BEGIN INPUT FOR THIS TASK
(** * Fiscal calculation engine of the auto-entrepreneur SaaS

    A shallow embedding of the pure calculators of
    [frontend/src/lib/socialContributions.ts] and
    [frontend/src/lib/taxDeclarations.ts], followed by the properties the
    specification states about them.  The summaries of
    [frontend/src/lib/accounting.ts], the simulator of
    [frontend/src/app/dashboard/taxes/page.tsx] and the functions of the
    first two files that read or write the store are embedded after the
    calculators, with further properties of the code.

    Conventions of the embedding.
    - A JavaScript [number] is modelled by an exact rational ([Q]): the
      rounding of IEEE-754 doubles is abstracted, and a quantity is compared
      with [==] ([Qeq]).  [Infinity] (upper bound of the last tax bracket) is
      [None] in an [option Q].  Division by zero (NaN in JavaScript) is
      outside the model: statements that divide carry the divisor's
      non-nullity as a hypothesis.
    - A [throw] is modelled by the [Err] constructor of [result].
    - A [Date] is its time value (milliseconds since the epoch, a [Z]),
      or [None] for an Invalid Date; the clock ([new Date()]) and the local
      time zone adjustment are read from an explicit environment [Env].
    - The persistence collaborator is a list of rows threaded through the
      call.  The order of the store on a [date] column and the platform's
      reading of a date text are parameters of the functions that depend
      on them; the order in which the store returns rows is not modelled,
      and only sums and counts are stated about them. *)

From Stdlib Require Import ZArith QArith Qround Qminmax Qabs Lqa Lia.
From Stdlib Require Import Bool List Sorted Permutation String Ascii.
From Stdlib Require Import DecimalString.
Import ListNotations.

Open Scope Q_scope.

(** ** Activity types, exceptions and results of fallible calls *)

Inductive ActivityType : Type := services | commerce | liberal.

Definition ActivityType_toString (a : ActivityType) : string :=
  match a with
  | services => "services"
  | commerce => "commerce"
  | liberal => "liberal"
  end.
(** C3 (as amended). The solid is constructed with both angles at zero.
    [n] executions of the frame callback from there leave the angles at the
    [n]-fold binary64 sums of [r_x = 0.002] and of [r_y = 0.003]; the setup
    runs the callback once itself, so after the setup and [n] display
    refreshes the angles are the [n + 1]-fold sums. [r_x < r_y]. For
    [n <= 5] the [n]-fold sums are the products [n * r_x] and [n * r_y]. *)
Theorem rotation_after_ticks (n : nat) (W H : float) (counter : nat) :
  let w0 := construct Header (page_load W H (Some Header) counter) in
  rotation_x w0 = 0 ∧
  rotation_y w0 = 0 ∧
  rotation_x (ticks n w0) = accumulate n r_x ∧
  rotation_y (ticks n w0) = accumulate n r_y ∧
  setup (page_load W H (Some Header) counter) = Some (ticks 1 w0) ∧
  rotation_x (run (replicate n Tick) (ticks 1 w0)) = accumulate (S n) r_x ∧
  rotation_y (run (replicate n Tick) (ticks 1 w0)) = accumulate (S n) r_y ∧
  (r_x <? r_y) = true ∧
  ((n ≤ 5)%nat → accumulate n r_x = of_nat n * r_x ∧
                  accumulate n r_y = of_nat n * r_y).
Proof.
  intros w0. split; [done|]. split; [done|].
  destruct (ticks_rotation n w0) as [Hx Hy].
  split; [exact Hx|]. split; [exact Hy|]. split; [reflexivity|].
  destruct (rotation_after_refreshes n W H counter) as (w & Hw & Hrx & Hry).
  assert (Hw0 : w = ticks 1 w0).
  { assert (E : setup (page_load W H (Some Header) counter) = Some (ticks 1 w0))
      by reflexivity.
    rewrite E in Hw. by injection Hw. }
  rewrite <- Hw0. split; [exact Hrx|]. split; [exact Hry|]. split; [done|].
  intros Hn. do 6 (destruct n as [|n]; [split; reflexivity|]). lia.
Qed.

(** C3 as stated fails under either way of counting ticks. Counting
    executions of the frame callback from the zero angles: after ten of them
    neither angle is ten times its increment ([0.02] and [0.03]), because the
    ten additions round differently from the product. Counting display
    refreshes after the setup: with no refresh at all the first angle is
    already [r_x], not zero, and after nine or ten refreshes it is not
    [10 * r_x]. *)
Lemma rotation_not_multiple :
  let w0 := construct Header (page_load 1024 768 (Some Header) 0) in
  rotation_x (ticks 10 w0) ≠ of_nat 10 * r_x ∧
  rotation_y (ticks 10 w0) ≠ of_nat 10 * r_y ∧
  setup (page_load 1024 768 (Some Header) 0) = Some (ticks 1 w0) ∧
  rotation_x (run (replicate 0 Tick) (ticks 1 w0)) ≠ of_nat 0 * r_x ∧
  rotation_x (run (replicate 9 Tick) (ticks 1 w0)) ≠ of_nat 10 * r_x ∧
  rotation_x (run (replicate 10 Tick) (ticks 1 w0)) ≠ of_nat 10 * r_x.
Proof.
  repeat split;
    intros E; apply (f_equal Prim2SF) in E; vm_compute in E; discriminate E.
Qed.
END INPUT FOR THIS TASK
WHAT YOU HAVE TO DO | Nothing in the material above may be skipped, so reproduce it all exactly.

FINAL ANSWER |
(** * Fiscal calculation engine of the auto-entrepreneur SaaS

    A shallow embedding of the pure calculators of
    [frontend/src/lib/socialContributions.ts] and
    [frontend/src/lib/taxDeclarations.ts], followed by the properties the
    specification states about them.  The summaries of
    [frontend/src/lib/accounting.ts], the simulator of
    [frontend/src/app/dashboard/taxes/page.tsx] and the functions of the
    first two files that read or write the store are embedded after the
    calculators, with further properties of the code.

    Conventions of the embedding.
    - A JavaScript [number] is modelled by an exact rational ([Q]): the
      rounding of IEEE-754 doubles is abstracted, and a quantity is compared
      with [==] ([Qeq]).  [Infinity] (upper bound of the last tax bracket) is
      [None] in an [option Q].  Division by zero (NaN in JavaScript) is
      outside the model: statements that divide carry the divisor's
      non-nullity as a hypothesis.
    - A [throw] is modelled by the [Err] constructor of [result].
    - A [Date] is its time value (milliseconds since the epoch, a [Z]),
      or [None] for an Invalid Date; the clock ([new Date()]) and the local
      time zone adjustment are read from an explicit environment [Env].
    - The persistence collaborator is a list of rows threaded through the
      call.  The order of the store on a [date] column and the platform's
      reading of a date text are parameters of the functions that depend
      on them; the order in which the store returns rows is not modelled,
      and only sums and counts are stated about them. *)

From Stdlib Require Import ZArith QArith Qround Qminmax Qabs Lqa Lia.
From Stdlib Require Import Bool List Sorted Permutation String Ascii.
From Stdlib Require Import DecimalString.
Import ListNotations.

Open Scope Q_scope.

(** ** Activity types, exceptions and results of fallible calls *)

Inductive ActivityType : Type := services | commerce | liberal.

Definition ActivityType_toString (a : ActivityType) : string :=
  match a with
  | services => "services"
  | commerce => "commerce"
  | liberal => "liberal"
  end.
(** C3 (as amended). The solid is constructed with both angles at zero.
    [n] executions of the frame callback from there leave the angles at the
    [n]-fold binary64 sums of [r_x = 0.002] and of [r_y = 0.003]; the setup
    runs the callback once itself, so after the setup and [n] display
    refreshes the angles are the [n + 1]-fold sums. [r_x < r_y]. For
    [n <= 5] the [n]-fold sums are the products [n * r_x] and [n * r_y]. *)
Theorem rotation_after_ticks (n : nat) (W H : float) (counter : nat) :
  let w0 := construct Header (page_load W H (Some Header) counter) in
  rotation_x w0 = 0 ∧
  rotation_y w0 = 0 ∧
  rotation_x (ticks n w0) = accumulate n r_x ∧
  rotation_y (ticks n w0) = accumulate n r_y ∧
  setup (page_load W H (Some Header) counter) = Some (ticks 1 w0) ∧
  rotation_x (run (replicate n Tick) (ticks 1 w0)) = accumulate (S n) r_x ∧
  rotation_y (run (replicate n Tick) (ticks 1 w0)) = accumulate (S n) r_y ∧
  (r_x <? r_y) = true ∧
  ((n ≤ 5)%nat → accumulate n r_x = of_nat n * r_x ∧
                  accumulate n r_y = of_nat n * r_y).
Proof.
  intros w0. split; [done|]. split; [done|].
  destruct (ticks_rotation n w0) as [Hx Hy].
  split; [exact Hx|]. split; [exact Hy|]. split; [reflexivity|].
  destruct (rotation_after_refreshes n W H counter) as (w & Hw & Hrx & Hry).
  assert (Hw0 : w = ticks 1 w0).
  { assert (E : setup (page_load W H (Some Header) counter) = Some (ticks 1 w0))
      by reflexivity.
    rewrite E in Hw. by injection Hw. }
  rewrite <- Hw0. split; [exact Hrx|]. split; [exact Hry|]. split; [done|].
  intros Hn. do 6 (destruct n as [|n]; [split; reflexivity|]). lia.
Qed.

(** C3 as stated fails under either way of counting ticks. Counting
    executions of the frame callback from the zero angles: after ten of them
    neither angle is ten times its increment ([0.02] and [0.03]), because the
    ten additions round differently from the product. Counting display
    refreshes after the setup: with no refresh at all the first angle is
    already [r_x], not zero, and after nine or ten refreshes it is not
    [10 * r_x]. *)
Lemma rotation_not_multiple :
  let w0 := construct Header (page_load 1024 768 (Some Header) 0) in
  rotation_x (ticks 10 w0) ≠ of_nat 10 * r_x ∧
  rotation_y (ticks 10 w0) ≠ of_nat 10 * r_y ∧
  setup (page_load 1024 768 (Some Header) 0) = Some (ticks 1 w0) ∧
  rotation_x (run (replicate 0 Tick) (ticks 1 w0)) ≠ of_nat 0 * r_x ∧
  rotation_x (run (replicate 9 Tick) (ticks 1 w0)) ≠ of_nat 10 * r_x ∧
  rotation_x (run (replicate 10 Tick) (ticks 1 w0)) ≠ of_nat 10 * r_x.
Proof.
  repeat split;
    intros E; apply (f_equal Prim2SF) in E; vm_compute in E; discriminate E.
Qed.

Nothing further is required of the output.